From: Taylor Blau <me@ttaylorr.com>
To: Toon Claes <toon@iotcl.com>
Cc: git@vger.kernel.org, Karthik Nayak <karthik.188@gmail.com>,
Justin Tobler <jltobler@gmail.com>,
Derrick Stolee <stolee@gmail.com>
Subject: Re: [PATCH] last-modified: implement faster algorithm
Date: Thu, 23 Oct 2025 19:56:56 -0400 [thread overview]
Message-ID: <aPrAyJYvWtlvmiEx@nand.local> (raw)
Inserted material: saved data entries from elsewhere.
(** Digits, the first of which is not a zero unless it is the only one; and what
    they are worth. *)
Lemma digits_spec fuel n acc :
  (n < 10 ^ N.of_nat fuel)%N → (0 < fuel)%nat →
  ∃ d ds, to_l (digits_fuel fuel n acc) = (d :: ds) ++ to_l acc ∧ Forall (λ c, is_digit c = true) (d :: ds) ∧
    (d = "0" → ds = []) ∧ foldl read_digit (Some 0) (d :: ds) = Some (Z.of_N n) ∧ (n ≠ 0%N → d ≠ "0").
Proof.
  revert n acc. induction fuel as [|f IH]; intros n acc Hn Hf; [lia|]. cbn [digits_fuel].
  rewrite Nat2N.inj_succ, N.pow_succ_r' in Hn. pose proof (N.Div0.div_mod n 10) as Hdm.
  assert (n mod 10 < 10)%N as Hm by (apply N.mod_lt; lia).
  assert (is_digit (ascii_of_N (48 + n mod 10)) = true) as Hd by (unfold is_digit; by rewrite dec_digit_of).
  destruct (n / 10 =? 0)%N eqn:E.
  - apply N.eqb_eq in E. exists (ascii_of_N (48 + n mod 10)), []. split_and!; [done|by repeat constructor|done| |].
    + simpl. unfold read_digit. simpl. rewrite dec_digit_of by done. simpl. f_equal. lia.
    + intros Hz Hc. apply (f_equal dec_digit) in Hc. rewrite dec_digit_of in Hc by done. change (dec_digit "0") with (Some 0) in Hc. injection Hc as Hc. lia.
  - apply N.eqb_neq in E. destruct (IH (n / 10)%N (String (ascii_of_N (48 + n mod 10)) acc)) as (d & ds & El & Hall & _ & Hv & Hnz).
    { apply N.Div0.div_lt_upper_bound; lia. }
    { destruct f; [|lia]. simpl in Hn. exfalso. apply E, N.div_small. lia. }
    exists d, (ds ++ [ascii_of_N (48 + n mod 10)])%list. specialize (Hnz E). split_and!; [|..|done].
    + rewrite El. unfold to_l. simpl. by rewrite <- app_assoc.
    + change (d :: ds ++ ?x) with ((d :: ds) ++ x). apply Forall_app. split; [done|by repeat constructor].
    + done.
    + change (d :: ds ++ ?x) with ((d :: ds) ++ x). rewrite foldl_app, Hv. simpl. rewrite dec_digit_of by done. simpl. f_equal. lia.
Qed.
(* ===== verification/JsonStruct.v ===== *)
(** * Structs as JSON objects (encoding/json)

    How a Go struct with tagged fields is written and read: a field is omitted
    when its tag says so and it is empty; a key is matched exactly, then without
    regard to case; a null leaves what is there; an unknown key is skipped unless
    the decoder was told to refuse it. A type mismatch is an error. *)

From S2P Require Import Prelude GoStrings Netip Text Json JsonFacts GoTime.

Local Open Scope char_scope.
Local Open Scope Z_scope.

(** Writing may fail; reading starts from what the variable holds. *)
Record Codec (A : Type) := MkCodec { enc : A → option json; dec : json → A → option A }.
Arguments MkCodec {A}. Arguments enc {A}. Arguments dec {A}.

Definition string_codec : Codec string :=
  MkCodec (λ s, Some (JStr (to_l s))) (λ j old, match j with JStr l => Some (of_l l) | JNull => Some old | _ => None end).
Definition bool_codec : Codec bool :=
  MkCodec (λ b, Some (JBool b)) (λ j old, match j with JBool b => Some b | JNull => Some old | _ => None end).
(** int and int64 *)
Definition int_codec : Codec Z :=
  MkCodec (λ z, Some (JNum (to_l (Itoa z)))) (λ j old, match j with JNum t => Atoi (of_l t) | JNull => Some old | _ => None end).
Definition time_codec : Codec Time :=
  MkCodec (λ t, JStr <$> time_text t) (λ j old, match j with JStr l => parse_time l | JNull => Some old | _ => None end).

(** foldName: letters to upper case; U+212A and U+017F fold to K and S. *)
Definition upper (c : ascii) : ascii :=
  let n := nat_of_ascii c in if (97 <=? n)%nat && (n <=? 122)%nat then ascii_of_nat (n - 32) else c.
Fixpoint fold_name (l : list ascii) : list ascii :=
  match l with
  | [] => []
  | "226" :: "132" :: "170" :: l => "K" :: fold_name l
  | "197" :: "191" :: l => "S" :: fold_name l
  | c :: l => upper c :: fold_name l
  end.

Record Field (R : Type) := MkField {
  f_name : string;
  f_put : R → option (list json);          (* at most one value *)
  f_get : json → R → option R
}.
Arguments MkField {R}. Arguments f_name {R}. Arguments f_put {R}. Arguments f_get {R}.

Definition field {R A} (name : string) (c : Codec A) (omit : A → bool) (get : R → A) (set : A → R → R) : Field R :=
  MkField name (λ r, if omit (get r) then Some [] else (λ j, [j]) <$> enc c (get r))
    (λ j r, x ← dec c j (get r); Some (set x r)).

Definition never {A} (_ : A) : bool := false.
Definition empty_text (s : string) : bool := (s =? "")%string.

(** A pointer to a struct: nil is omitted; null makes it nil. *)
Definition pointer_codec {A} (zero : A) (c : Codec A) : Codec (option A) :=
  MkCodec (λ o, match o with Some a => enc c a | None => Some JNull end)
    (λ j old, match j with JNull => Some None | _ => Some <$> dec c j (default zero old) end).
Definition is_nil {A} (o : option A) : bool := match o with Some _ => false | None => true end.

Section Struct.
Context {R : Type} (fs : list (Field R)).

Definition members (f : Field R) (r : R) : option (list (list ascii * json)) :=
  match f_put f r with Some vs => Some (List.map (λ v, (to_l (f_name f), v)) vs) | None => None end.

Fixpoint write_fields (l : list (Field R)) (r : R) : option (list (list ascii * json)) :=
  match l with
  | [] => Some []
  | f :: l => a ← members f r; b ← write_fields l r; Some (a ++ b)
  end.

Definition lookup_field (k : list ascii) : option (Field R) :=
  match List.find (λ f, bool_decide (to_l (f_name f) = k)) fs with
  | Some f => Some f
  | None => List.find (λ f, bool_decide (fold_name (to_l (f_name f)) = fold_name k)) fs
  end.

Definition read_member (strict : bool) (r : R) (m : list ascii * json) : option R :=
  match lookup_field (fst m) with
  | Some f => f_get f (snd m) r
  | None => if strict then None else Some r
  end.

Fixpoint read_members (strict : bool) (ms : list (list ascii * json)) (r : R) : option R :=
  match ms with
  | [] => Some r
  | m :: ms => r ← read_member strict r m; read_members strict ms r
  end.

Definition struct_codec (strict : bool) : Codec R :=
  MkCodec (λ r, JObj <$> write_fields fs r)
    (λ j r, match j with JObj ms => read_members strict ms r | JNull => Some r | _ => None end).
End Struct.

(** ** Round trips *)

(** [a] is written as something that reads back as [a] over any [old] for which
    [base] holds. *)
Definition faithful {A} (c : Codec A) (n : nat) (base : A → Prop) (a : A) : Prop :=
  ∃ j, enc c a = Some j ∧ plain n j ∧ ∀ old, base old → dec c j old = Some a.

Definition anything {A} (_ : A) : Prop := True.

Lemma of_to_l s : of_l (to_l s) = s.
Proof. apply String.string_of_list_ascii_of_string. Qed.
Lemma to_of_l l : to_l (of_l l) = l.
Proof. apply String.list_ascii_of_string_of_list_ascii. Qed.

Lemma faithful_string n s : ValidString s = true → faithful string_codec n anything s.
Proof. intros Hv. eexists. split_and!; [done|exact Hv|]. intros old _. simpl. by rewrite of_to_l. Qed.
Lemma faithful_bool n b : faithful bool_codec n anything b.
Proof. by eexists. Qed.
Lemma faithful_int n z : - 2 ^ 63 ≤ z < 2 ^ 63 → faithful int_codec n anything z.
Proof. intros Hz. eexists. split_and!; [done|by eexists|]. intros old _. simpl. rewrite of_to_l. by apply Atoi_Itoa. Qed.

(** The text of a time is ASCII. *)
Lemma valid_ascii l : Forall (λ c, (nat_of_ascii c < 128)%nat) l → valid_go 0 l = true.
Proof.
  induction 1 as [|c l Hc Hl IH]; [done|]. cbn [valid_go]. rewrite rune_width_ascii by done. rewrite (proj2 (Nat.ltb_lt _ _)) by done.
  simpl. exact IH.
Qed.

Lemma digit_ascii c : is_digit c = true → (nat_of_ascii c < 128)%nat.
Proof. destruct c as [[] [] [] [] [] [] [] []]; try discriminate; intros _; vm_compute; lia. Qed.

Lemma digits_ascii n v : 0 ≤ v → Forall (λ c, (nat_of_ascii c < 128)%nat) (digits_n n v).
Proof. intros Hv. destruct (digits_n_digits n v Hv) as (Hd & _). eapply Forall_impl; [exact Hd|]. apply digit_ascii. Qed.

Lemma time_text_ascii t l : time_ok t → time_text t = Some l → Forall (λ c, (nat_of_ascii c < 128)%nat) l.
Proof.
  intros (Hy & Hmo & Hd & Hh & Hmi & Hs & Hn & Hz). unfold time_text. destruct (_ || _); [done|]. intros Hl. apply Some_inj in Hl. rewrite <- Hl. clear Hl l.
  assert (∀ c l, (nat_of_ascii c < 128)%nat → Forall (λ c, (nat_of_ascii c < 128)%nat) l → Forall (λ c, (nat_of_ascii c < 128)%nat) (c :: l))
    as Hc by (intros; by constructor).
  unfold date_text, clock_text, frac_text, zone_text.
  assert (∀ a b, Forall (λ c, (nat_of_ascii c < 128)%nat) a → Forall (λ c, (nat_of_ascii c < 128)%nat) b →
    Forall (λ c, (nat_of_ascii c < 128)%nat) (a ++ b)) as Happ by (intros; by apply Forall_app).
  repeat match goal with
  | |- Forall _ (digits_n _ _) => apply digits_ascii; lia
  | |- Forall _ (_ ++ _) => apply Happ
  | |- Forall _ (_ :: _) => apply Hc; [vm_compute; lia|]
  end.
  - destruct (trim_zeros_split (digits_n 9 (t_nano t))) as [k Hk]. pose proof (digits_ascii 9 (t_nano t) ltac:(lia)) as Ha. rewrite Hk in Ha.
    apply Forall_app in Ha as [Ha _]. destruct (trim_zeros _); [constructor|]. apply Hc; [vm_compute; lia|exact Ha].
  - destruct (t_zone t =? 0); [repeat constructor; vm_compute; lia|].
    apply Hc; [destruct (t_zone t <? 0); vm_compute; lia|].
    apply Forall_app. split; [apply digits_ascii; apply Z.div_pos; lia|]. apply Hc; [vm_compute; lia|]. apply digits_ascii.
    apply Z.mod_pos_bound. lia.
Qed.

Lemma faithful_time n t : time_ok t → faithful time_codec n anything t.
Proof.
  intros Ht. destruct (time_reads_back t Ht) as (l & E & Hp). exists (JStr l). unfold time_codec. simpl. rewrite E. split_and!; [done| |].
  - eapply valid_ascii, time_text_ascii; eauto.
  - intros old _. exact Hp.
Qed.

Section StructFacts.
Context {R : Type} (fs : list (Field R)) (strict : bool).

Lemma read_members_app a b r : read_members fs strict (a ++ b) r = r' ← read_members fs strict a r; read_members fs strict b r'.
Proof.
  revert r. induction a as [|m a IH]; intros r; [done|]. simpl. destruct (read_member fs strict r m); [|done].
  cbn [mbind option_bind]. apply IH.
Qed.

(** What the fields of [r] do to a record read so far. *)
Fixpoint follows (l : list (Field R)) (r cur final : R) : Prop :=
  match l with
  | [] => cur = final
  | f :: l => ∃ vs next, f_put f r = Some vs ∧
      (vs = [] ∧ next = cur ∨ ∃ v, vs = [v] ∧ f_get f v cur = Some next) ∧ follows l r next final
  end.

(** With distinct names every key finds its own field. *)
Lemma lookup_field_in f : NoDup (List.map f_name fs) → f ∈ fs → lookup_field fs (to_l (f_name f)) = Some f.
Proof.
  intros Hn Hf. unfold lookup_field. enough (List.find (λ g, bool_decide (to_l (f_name g) = to_l (f_name f))) fs = Some f) as -> by done.
  induction fs as [|g l IH]; [by apply elem_of_nil in Hf|]. cbn [List.map] in Hn. apply NoDup_cons in Hn as [Hg Hn]. cbn [List.find].
  case_bool_decide as E.
  - f_equal. apply elem_of_cons in Hf as [<-|Hf]; [done|]. exfalso. apply Hg. rewrite <- (String.string_of_list_ascii_of_string (f_name g)).
    unfold to_l in E. rewrite E, String.string_of_list_ascii_of_string. by apply list_elem_of_In, in_map, list_elem_of_In.
  - apply elem_of_cons in Hf as [<-|Hf]; [done|]. by apply IH.
Qed.

Lemma follows_reads l r cur final : NoDup (List.map f_name fs) → l ⊆ fs → follows l r cur final →
  ∃ ms, write_fields l r = Some ms ∧ read_members fs strict ms cur = Some final.
Proof.
  intros HN. revert cur. induction l as [|f l IH]; intros cur Hsub Hf; [exists []; simpl in *; by subst|].
  destruct Hf as (vs & next & Ep & Hv & Hn). destruct (IH next ltac:(set_solver) Hn) as (ms & Ew & Er).
  pose proof (lookup_field_in f HN ltac:(set_solver)) as El. simpl. unfold members. rewrite Ep. simpl. rewrite Ew.
  eexists. split; [reflexivity|]. destruct Hv as [[-> ->]|(v & -> & Eg)]; [exact Er|]. simpl. unfold read_member. simpl. by rewrite El, Eg.
Qed.

Definition field_plain (n : nat) (r : R) (f : Field R) : Prop :=
  ValidString (f_name f) = true ∧ ∀ vs v, f_put f r = Some vs → v ∈ vs → plain n v.

Lemma write_plain n l r ms : Forall (field_plain n r) l → write_fields l r = Some ms → plain (S n) (JObj ms).
Proof.
  intros Hl. revert ms. induction Hl as [|f l [Hn Hf] Hl IH]; intros ms Hw; [by injection Hw as <-|].
  simpl in Hw. unfold members in Hw. destruct (f_put f r) as [vs|] eqn:Ep; [|done]. simpl in Hw.
  destruct (write_fields l r) as [ms'|]; [|done]. injection Hw as <-. specialize (IH ms' eq_refl). specialize (Hf vs).
  clear Ep. induction vs as [|v vs IHv]; [exact IH|]. split; [split; [exact Hn|apply Hf; [done|left]]|].
  apply IHv. intros v' _ Hin. apply Hf; [done|by right].
Qed.
End StructFacts.

(** One field's step of [follows]: its value is put back, or was omitted and is
    already there. *)
Lemma field_step {R A} n (c : Codec A) omit (get : R → A) set name base r cur :
  faithful c n base (get r) → base (get cur) →
  (omit (get r) = true → set (get r) cur = cur) →
  ∃ vs, f_put (field name c omit get set) r = Some vs ∧
    (vs = [] ∧ set (get r) cur = cur ∨ ∃ v, vs = [v] ∧ f_get (field name c omit get set) v cur = Some (set (get r) cur)) ∧
    ∀ v, v ∈ vs → plain n v.
Proof.
  intros (j & Ej & Hp & Hd) Hb Ho. unfold field. simpl. destruct (omit (get r)) eqn:E.
  - exists []. split_and!; [done|left; auto|set_solver].
  - rewrite Ej. exists [j]. split_and!; [done| |by intros v ->%list_elem_of_singleton]. right. exists j. by rewrite Hd.
Qed.

Lemma follow_field {R A} (l : list (Field R)) n (c : Codec A) omit (get : R → A) set name base r cur final :
  faithful c n base (get r) → base (get cur) → (omit (get r) = true → set (get r) cur = cur) →
  follows l r (set (get r) cur) final → follows (field name c omit get set :: l) r cur final.
Proof.
  intros Hf Hb Ho Hr. destruct (field_step n c omit get set name base r cur Hf Hb Ho) as (vs & E & Hv & _).
  exists vs, (set (get r) cur). split_and!; [done| |done]. destruct Hv as [[-> Hs]|Hv]; [left; auto|by right].
Qed.

Lemma plain_field {R A} n (c : Codec A) omit (get : R → A) set name base r :
  faithful c n base (get r) → ValidString name = true → field_plain n r (field name c omit get set).
Proof.
  intros (j & Ej & Hp & _) Hn. split; [exact Hn|]. simpl. intros vs v. destruct (omit (get r)); [intros [= <-]; set_solver|].
  rewrite Ej. intros [= <-] ->%list_elem_of_singleton. exact Hp.
Qed.

Lemma faithful_struct {R} (fs : list (Field R)) strict n (base : R → Prop) r :
  NoDup (List.map f_name fs) → (∀ old, base old → follows fs r old r) → (∃ old, base old) → Forall (field_plain n r) fs →
  faithful (struct_codec fs strict) (S n) base r.
Proof.
  intros HN Hf [old0 Hb0] Hp. destruct (follows_reads fs strict fs r old0 r HN ltac:(done) (Hf _ Hb0)) as (ms & Ew & _).
  exists (JObj ms). split_and!; [simpl; by rewrite Ew|by eapply write_plain|].
  intros old Hb. destruct (follows_reads fs strict fs r old r HN ltac:(done) (Hf _ Hb)) as (ms' & Ew' & Er). rewrite Ew in Ew'. by injection Ew' as <-.
Qed.

(** The same at a greater depth. *)
Lemma plain_mono v : ∀ n m, (n ≤ m)%nat → plain n v → plain m v.
Proof.
  induction v as [|b|t|s|l IH|l IH] using json_nested_ind; intros n m Hm; cbn [plain]; try done;
    (destruct n as [|n]; [done|]; destruct m as [|m]; [lia|]).
  - induction IH as [|v l Hv Hl IHl]; [done|]. intros [H1 H2]. split; [apply (Hv n); [lia|done]|by apply IHl].
  - induction IH as [|[k v] l Hv Hl IHl]; [done|]. intros [[Hk H1] H2]. split; [split; [done|apply (Hv n); [lia|done]]|by apply IHl].
Qed.

Lemma faithful_mono {A} (c : Codec A) n m base a : (n ≤ m)%nat → faithful c n base a → faithful c m base a.
Proof. intros Hm (j & E & Hp & Hd). exists j. split_and!; [done|by eapply plain_mono|done]. Qed.

(** ** Slices *)

(** A slice is read element by element over what it holds already; null empties it. *)
Fixpoint read_elements {A} (c : Codec A) (zero : A) (js : list json) (old : list A) : option (list A) :=
  match js with
  | [] => Some []
  | j :: js => a ← dec c j (default zero (head old)); l ← read_elements c zero js (tail old); Some (a :: l)
  end.
Definition slice_codec {A} (c : Codec A) (zero : A) : Codec (list A) :=
  MkCodec (λ l, JArr <$> mapM (enc c) l)
    (λ j old, match j with JArr js => read_elements c zero js old | JNull => Some [] | _ => None end).
Definition empty_slice {A} (l : list A) : bool := match l with [] => true | _ => false end.

Lemma faithful_slice {A} (c : Codec A) zero n (base : A → Prop) l :
  base zero → Forall (faithful c n base) l → faithful (slice_codec c zero) (S n) (λ old, old = []) l.
Proof.
  intros Hz Hl. assert (Hjs : ∃ js, mapM (enc c) l = Some js ∧ foldr and True (List.map (plain n) js) ∧
    read_elements c zero js [] = Some l).
  { induction Hl as [|a l (j & Ej & Hp & Hd) Hl (js & Ejs & Hps & Hr)]; [by exists []|].
    exists (j :: js). split_and!; [cbn [mapM]; by rewrite Ej, Ejs|by split|].
    cbn [read_elements head tail default]. rewrite Hd by done. cbn [mbind option_bind]. by rewrite Hr. }
  destruct Hjs as (js & Ejs & Hps & Hr). exists (JArr js). split_and!; [by simpl; rewrite Ejs|exact Hps|].
  intros old ->. exact Hr.
Qed.

(** ** Automation for the structs of the program *)

Create HintDb faithful.
#[export] Hint Resolve faithful_string faithful_bool faithful_int faithful_time : faithful.

(** The record read so far, as a record. *)
Ltac tidy :=
  match goal with |- follows ?l ?r ?cur ?f =>
    let c := eval hnf in cur in let c := eval cbn in c in change (follows l r c f)
  end.
(** One field after another; [om] shows that an omitted one is already there. *)
Ltac follow_fields_by n om :=
  tidy; repeat (eapply (follow_field _ n);
    [by eauto with faithful|exact Logic.I || done|let Ho := fresh "Ho" in intros Ho; om Ho|tidy]).

(** Names are compared, nothing else is computed. *)
Ltac distinct_names := match goal with |- ?P => refine (bool_decide_eq_true_1 P _) end; vm_compute; reflexivity.
Ltac plain_fields :=
  repeat (apply Forall_cons; split); [..|apply Forall_nil; done]; (eapply plain_field; [by eauto with faithful|reflexivity]).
In-Reply-To: <87jz0tu3yh.fsf@iotcl.com>
On Fri, Oct 17, 2025 at 02:07:18PM +0200, Toon Claes wrote:
> > Regardless of how you handle the above, I think that the commit slab
> > name here is a little generic. I guess it's OK since this is only
> > visible within this compilation unit, but perhaps something like
> > "active_paths_bitmap" would be more descriptive.
>
> I struggled a lot naming this thing, so I'm open to suggestions.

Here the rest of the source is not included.